(** * GSound: the GObject binding of libcanberra, [gsound/gsound-context.c]

    A shallow embedding of [gsound-context.c].  The file is a thin layer
    between two libraries that are not part of the repository:

    - libcanberra (the native sound engine), which is opaque.  Every call
      made into it is recorded, with the status code it returned, in a log
      kept in the state; the status codes come from an arbitrary engine
      [ca_engine], a function of the calls made so far.  When the engine
      calls back, it runs [on_ca_play_full_finished] on the state, as a
      step of its own, whenever it chooses to.
    - GLib/GIO, of which the code uses [GError], [GTask] and
      [GCancellable].  Module [GLib] and the section on GLib entry points
      model the documented behaviour of the functions the code calls;
      reference counts are left out.

    The functions of [gsound-context.c] are embedded in a state monad over
    [world]; they keep their C names. *)

From Stdlib Require Import ZArith String List Bool Lia.
From stdpp Require Import base option list gmap.
Import ListNotations.

Local Open Scope string_scope.
Local Open Scope list_scope.
Local Open Scope Z_scope.

(** ** C data *)

(** [const char *]: [None] is the NULL pointer. *)
Abbreviation cstr := (option string).

(** A [GCancellable *] is an address, [NULL] is address 0.  The address
    itself matters: the request token is computed from it. *)
Abbreviation GCancellable_ptr := Z.
Definition NULL : Z := 0.

(** A variadic argument list of [const char *].  The callers end it with
    NULL; a read past the last supplied argument is modelled as reading
    that NULL. *)
Abbreviation va_list := (list cstr).

(** A [GHashTable] as seen through [g_hash_table_iter_next]: its entries
    (both are [gpointer]s) in iteration order. *)
Abbreviation GHashTable := (list (cstr * cstr)).

(** ** libcanberra: the native interface *)

Module Canberra.

(** Status codes of [canberra.h]. *)
Definition CA_SUCCESS : Z := 0.
Definition CA_ERROR_NOTSUPPORTED : Z := -1.
Definition CA_ERROR_INVALID : Z := -2.
Definition CA_ERROR_STATE : Z := -3.
Definition CA_ERROR_OOM : Z := -4.
Definition CA_ERROR_CANCELED : Z := -11.

Definition CA_PROP_APPLICATION_NAME : string := "application.name".
Definition CA_PROP_APPLICATION_ID : string := "application.id".

(** Opaque handles ([ca_context *], [ca_proplist *]); a C variable of
    either type is an [option], [None] being NULL. *)
Abbreviation ca_context := nat.
Abbreviation ca_proplist := nat.

(** The entry points of libcanberra that [gsound-context.c] calls, with
    their arguments.  In [CaContextPlayFull] the last argument is the
    completion callback with its user data: [None] is the pair
    [NULL, NULL], [Some t] is [on_ca_play_full_finished] with the task
    [t]. *)
Inductive ca_call : Type :=
| CaContextCreate
| CaContextDestroy (c : ca_context)
| CaContextOpen (c : option ca_context)
| CaContextSetDriver (c : option ca_context) (driver : cstr)
| CaContextChangePropsFull (c : option ca_context) (pl : option ca_proplist)
| CaContextPlayFull (c : option ca_context) (id : Z)
                    (pl : option ca_proplist) (cb : option nat)
| CaContextCacheFull (c : option ca_context) (pl : option ca_proplist)
| CaContextCancel (c : option ca_context) (id : Z)
| CaProplistCreate
| CaProplistSets (pl : option ca_proplist) (key value : cstr)
| CaProplistDestroy (pl : ca_proplist).

(** One line of the log: a call and the status it returned. *)
Abbreviation ca_event := (ca_call * Z)%type.

(** The native engine.  It is deterministic but otherwise arbitrary: the
    status of a call and the handle written by a successful [create]
    depend on everything that was called before. *)
Record ca_engine : Type := {
  ca_status : list ca_event -> ca_call -> Z;
  ca_alloc : list ca_event -> nat;
  ca_strerror : Z -> string
}.

End Canberra.
Export Canberra.

(** ** GLib objects *)

Module GLib.

(** A [GQuark] names an error domain; it is an interned string. *)
Abbreviation GQuark := string.
Definition G_IO_ERROR : GQuark := "g-io-error-quark".
Definition G_IO_ERROR_CANCELLED : Z := 19.

Record GError : Type := {
  error_domain : GQuark;
  error_code : Z;
  error_message : string
}.

(** A [GError **] argument: [None] when the caller passes NULL, else
    the content of the location it points to. *)
Abbreviation GError_loc := (option (option GError)).

(** [g_set_error_literal]: no effect on a NULL location; a location that
    already holds an error is not overwritten. *)
Definition g_set_error_literal (err : GError_loc) (domain : GQuark)
    (code : Z) (message : string) : GError_loc :=
  match err with
  | None => None
  | Some None => Some (Some (Build_GError domain code message))
  | Some (Some e) => Some (Some e)
  end.

(** The error a [GError **] argument holds, if any. *)
Definition error_of (err : GError_loc) : option GError :=
  match err with Some e => e | None => None end.

(** The state of a [GTask], with the fields of GLib's [struct _GTask]
    that its return and propagate functions read and write.
    [check_cancellable] is TRUE in every task [g_task_new] makes and the
    code never clears it. *)
Record GTask : Type := {
  source_object : nat;
  task_cancellable : GCancellable_ptr;
  ever_returned : bool;
  task_error : option GError;
  result_set : bool;
  result_boolean : bool
}.

(** The state of a [GCancellable]: whether it was cancelled, and the
    user data of the handlers connected to its "cancelled" signal, in
    connection order.  The only handler the code connects is
    [on_cancellable_cancelled]; its user data is the [GSoundContext]. *)
Record GCancellable : Type := {
  cancelled : bool;
  handlers : list nat
}.

Definition fresh_cancellable : GCancellable :=
  {| cancelled := false; handlers := [] |}.

End GLib.
Export GLib.

(** ** The state *)

(** [struct _GSoundContext]: the parent [GObject] carries no data the
    code reads. *)
Record GSoundContext : Type := {
  ca : option ca_context
}.

(** G_DEFINE_QUARK (gsound - error - quark, gsound_error): the macro
    stringifies its first argument. *)
Definition GSOUND_ERROR : GQuark := "gsound - error - quark".

(** Objects live in stores and are referred to by reference, as in C: a
    [GSoundContext *] and a [GTask *] are indices, a [GCancellable *] is
    an address.  A context that was never written is the one
    [gsound_context_init] leaves: [ca] is NULL. *)
Record world : Type := {
  contexts : gmap nat GSoundContext;
  tasks : list GTask;
  cancellables : gmap Z GCancellable;
  ca_log : list ca_event;
  (** [g_get_application_name ()] *)
  application_name : cstr;
  (** [g_application_get_default ()], and the application id of the
      default application when there is one *)
  default_application : option cstr
}.

Definition set_contexts (f : gmap nat GSoundContext -> gmap nat GSoundContext)
    (w : world) : world :=
  {| contexts := f (contexts w); tasks := tasks w;
     cancellables := cancellables w; ca_log := ca_log w;
     application_name := application_name w;
     default_application := default_application w |}.

Definition set_tasks (f : list GTask -> list GTask) (w : world) : world :=
  {| contexts := contexts w; tasks := f (tasks w);
     cancellables := cancellables w; ca_log := ca_log w;
     application_name := application_name w;
     default_application := default_application w |}.

Definition set_cancellables
    (f : gmap Z GCancellable -> gmap Z GCancellable) (w : world) : world :=
  {| contexts := contexts w; tasks := tasks w;
     cancellables := f (cancellables w); ca_log := ca_log w;
     application_name := application_name w;
     default_application := default_application w |}.

Definition set_ca_log (f : list ca_event -> list ca_event) (w : world) : world :=
  {| contexts := contexts w; tasks := tasks w;
     cancellables := cancellables w; ca_log := f (ca_log w);
     application_name := application_name w;
     default_application := default_application w |}.

Definition context_of (w : world) (self : nat) : GSoundContext :=
  default {| ca := None |} (contexts w !! self).

Definition cancellable_of (w : world) (c : GCancellable_ptr) : GCancellable :=
  default fresh_cancellable (cancellables w !! c).

(** ** The monad *)

Definition M (A : Type) : Type := world -> A * world.

#[global] Instance M_ret : MRet M := fun A (a : A) w => (a, w).
#[global] Instance M_bind : MBind M := fun A B (f : A -> M B) (m : M A) w =>
  let (a, w') := m w in f a w'.

Definition gets {A : Type} (f : world -> A) : M A := fun w => (f w, w).
Definition modify (f : world -> world) : M unit := fun w => (tt, f w).

(** Runs [m] and keeps the final state, or the result. *)
Definition exec {A : Type} (m : M A) (w : world) : world := snd (m w).
Definition eval {A : Type} (m : M A) (w : world) : A := fst (m w).

(** The calls a run added to the log. *)
Definition new_calls (w w' : world) : list ca_event :=
  drop (length (ca_log w)) (ca_log w').

(** ** GLib entry points *)

(** [g_direct_hash (v)] is [GPOINTER_TO_UINT (v)]: the low 32 bits of the
    address. *)
Definition g_direct_hash (v : Z) : Z := v mod 2 ^ 32.

(** [g_propagate_error (dest, src)]. *)
Definition g_propagate_error (dest : GError_loc) (src : GError) : GError_loc :=
  match dest with
  | None => None
  | Some None => Some (Some src)
  | Some (Some e) => Some (Some e)
  end.

(** The task [g_task_new] makes: a pending operation. *)
Definition new_task (source : nat) (cancellable : GCancellable_ptr) : GTask :=
  {| source_object := source; task_cancellable := cancellable;
     ever_returned := false; task_error := None;
     result_set := false; result_boolean := false |}.

(** [g_task_new (source_object, cancellable, callback, callback_data)].
    The caller's [GAsyncReadyCallback] runs in the caller's main context
    once the task has returned; what it does is the caller's code. *)
Definition g_task_new (source : nat) (cancellable : GCancellable_ptr) : M nat :=
  fun w =>
    (length (tasks w),
     set_tasks (fun ts => ts ++ [new_task source cancellable]) w).

(** A task returns at most once: [g_task_return_error] and
    [g_task_return_boolean] start with
    [g_return_if_fail (!task->ever_returned)]. *)
Definition returned_error (e : GError) (t : GTask) : GTask :=
  if ever_returned t then t
  else {| source_object := source_object t;
          task_cancellable := task_cancellable t;
          ever_returned := true;
          task_error := Some e;
          result_set := result_set t;
          result_boolean := result_boolean t |}.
☆ ☆ ☆ ☆ ☆
## What this task involves
Proceeding from the line containing "ca_strerror : Z -> string" through the line containing "Abbreviation GError_loc := (option", transcribe the lines above exactly, both end lines included.

## Answer for this exercise
  ca_strerror : Z -> string
}.

End Canberra.
Export Canberra.

(** ** GLib objects *)

Module GLib.

(** A [GQuark] names an error domain; it is an interned string. *)
Abbreviation GQuark := string.
Definition G_IO_ERROR : GQuark := "g-io-error-quark".
Definition G_IO_ERROR_CANCELLED : Z := 19.

Record GError : Type := {
  error_domain : GQuark;
  error_code : Z;
  error_message : string
}.

(** A [GError **] argument: [None] when the caller passes NULL, else
    the content of the location it points to. *)
Abbreviation GError_loc := (option (option GError)).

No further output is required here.